An expert system is a knowledge-based information system that uses its knowledge about a specific, complex application area to act as an expert consultant to end users. It is a component of Artificial Intelligence.
Expert systems provide answers to questions in a very specific problem area by making human like inferences about knowledge contained in a specialized knowledge base.
Expert systems can provide decision support to end users in the form of advice from an expert consultant in a specific problem area.
Expert Systems Structure:
The components of an expert system include a knowledge base and software modules that perform inferences on the knowledge in the knowledge base and communicate answers to a user’s questions.
The knowledge base of an expert system contains –
Facts about a specific area, Heuristics (thumbs of rule) that express the reasoning procedures of an expert on the subject. There are many ways that knowledge is represented in expert systems:
Case-based reasoning: Representing knowledge in an expert system’s knowledge base in the form of cases.

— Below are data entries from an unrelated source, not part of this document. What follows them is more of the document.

(* ===== verification/_CoqProject ===== *)
-Q . S2P
Prelude.v
JsRuntime.v
Utf8.v
CborCommon.v
Half.v
CborWriter.v
CborReader.v
CborMachine.v
CborExact.v
CborSkip.v
CborDocuments.v
Codec.v
NumberText.v
CodecFacts.v
PlutusData.v
PlutusFacts.v
Credential.v
Address.v
BaseEncodingRef.v
AddressFacts.v
AddressText.v
AddressTheorems.v
Identifiers.v
Records.v
IdentifierTheorems.v
NativeScript.v
NativeFacts.v
Common.v
Serializable.v
Keyed.v
CommonFacts.v
Voting.v
VotingFacts.v
Pools.v
Certificates.v
CertificateFacts.v
Values.v
Scripts.v
ScriptFacts.v
SerializedValue.v
AssetNames.v
ValueFacts.v
Outputs.v
OutputFacts.v
Witnesses.v
WitnessFacts.v
Metadata.v
AuxiliaryData.v
AuxiliaryFacts.v
ParamParts.v
ParamFacts.v
ProtocolParams.v
ProtocolParamFacts.v
Proposals.v
ProposalFacts.v
BodyParts.v
Bodies.v
BodyFacts.v
TransactionTheorems.v
Inspectors.v
InspectorTheorems.v
CborTheorems.v
SlotCalc.v
SlotTheorems.v
Fees.v
FeeTheorems.v
Selection.v
RoundRobin.v
Change.v
ChangeFacts.v
RandomImprove.v
LargeFirst.v
GreedySelection.v
SelectionTheorems.v
GreedyFacts.v
ChangeAddress.v
ChangeAddressTheorems.v
RedeemerIndices.v
RedeemerTheorems.v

Frame-based knowledge: Knowledge represented in the form of a hierarchy or network of frames. A frame is a collection of knowledge about an entity consisting of a complex package of data values describing its attributes.
Object-based knowledge: Knowledge represented as a network of objects. An object is a data element that includes both data and the methods or processes that act on those data.
Rule-based knowledge: Knowledge represented in the form of rules and statements of fact. Rules are statements that typically take the form of a premise and a conclusion such as: IF (condition), Then (conclusion).
Software resources: An expert system software package contains an inference engine and other programs for refining knowledge and communicating with users. The inference engine program processes the knowledge (such as rules and facts) related to a specific problem. It then makes associations and inferences resulting in recommended courses of action for a user. User interface programs for communicating with end-users are also needed, including an explanation program to explain the reasoning process to a user if requested.
Differences between DSS and ES:
- It is possible to integrate ES with DSS. There may be some components which may look similar in DSS and ES. But one should understand the differences between them. It then becomes clear as to how integration of ES with DSS can be realized.
- A DSS helps manager to take a decision whereas an ES acts as a decision maker or an advisor to the manager.
- A DSS is meant only for decision making whereas an ES provides expertise to the manager.
- The spectrum of complexity is high in DSS and low in ES since ES addresses issues related to specific areas only.
- DSS does not capability to reason whereas an ES has.
- A DSS cannot provide detailed explanation about the results whereas an ES can.
Hence by integrating the two it is possible the blend their advantages and derive the best out of the two.
Expert systems help diagnose illness, search minerals, analyze compounds, recommend repairs, and do financial planning. So from a strategic business point, expert systems can and are being used to improve every step of the product cycle of a business, from finding customers to shipping products to providing customer service. ES provides a cost reduced solution, consistent advice with low level of errors, solution to handle equipments without the interference of human. It provides a high degree of reliability and faster response time. It helps to solve complex problem with in a small domain.
It is capable of analyzing the problem and can construct a business model appropriate to the characteristics of the application.Based on the model necessary objectives and constraints are identified. It identifies appropriate tools to solve the model. It uses the tools to solve the problem and also does the what – if analysis aimed at understanding the sensitivity of the model.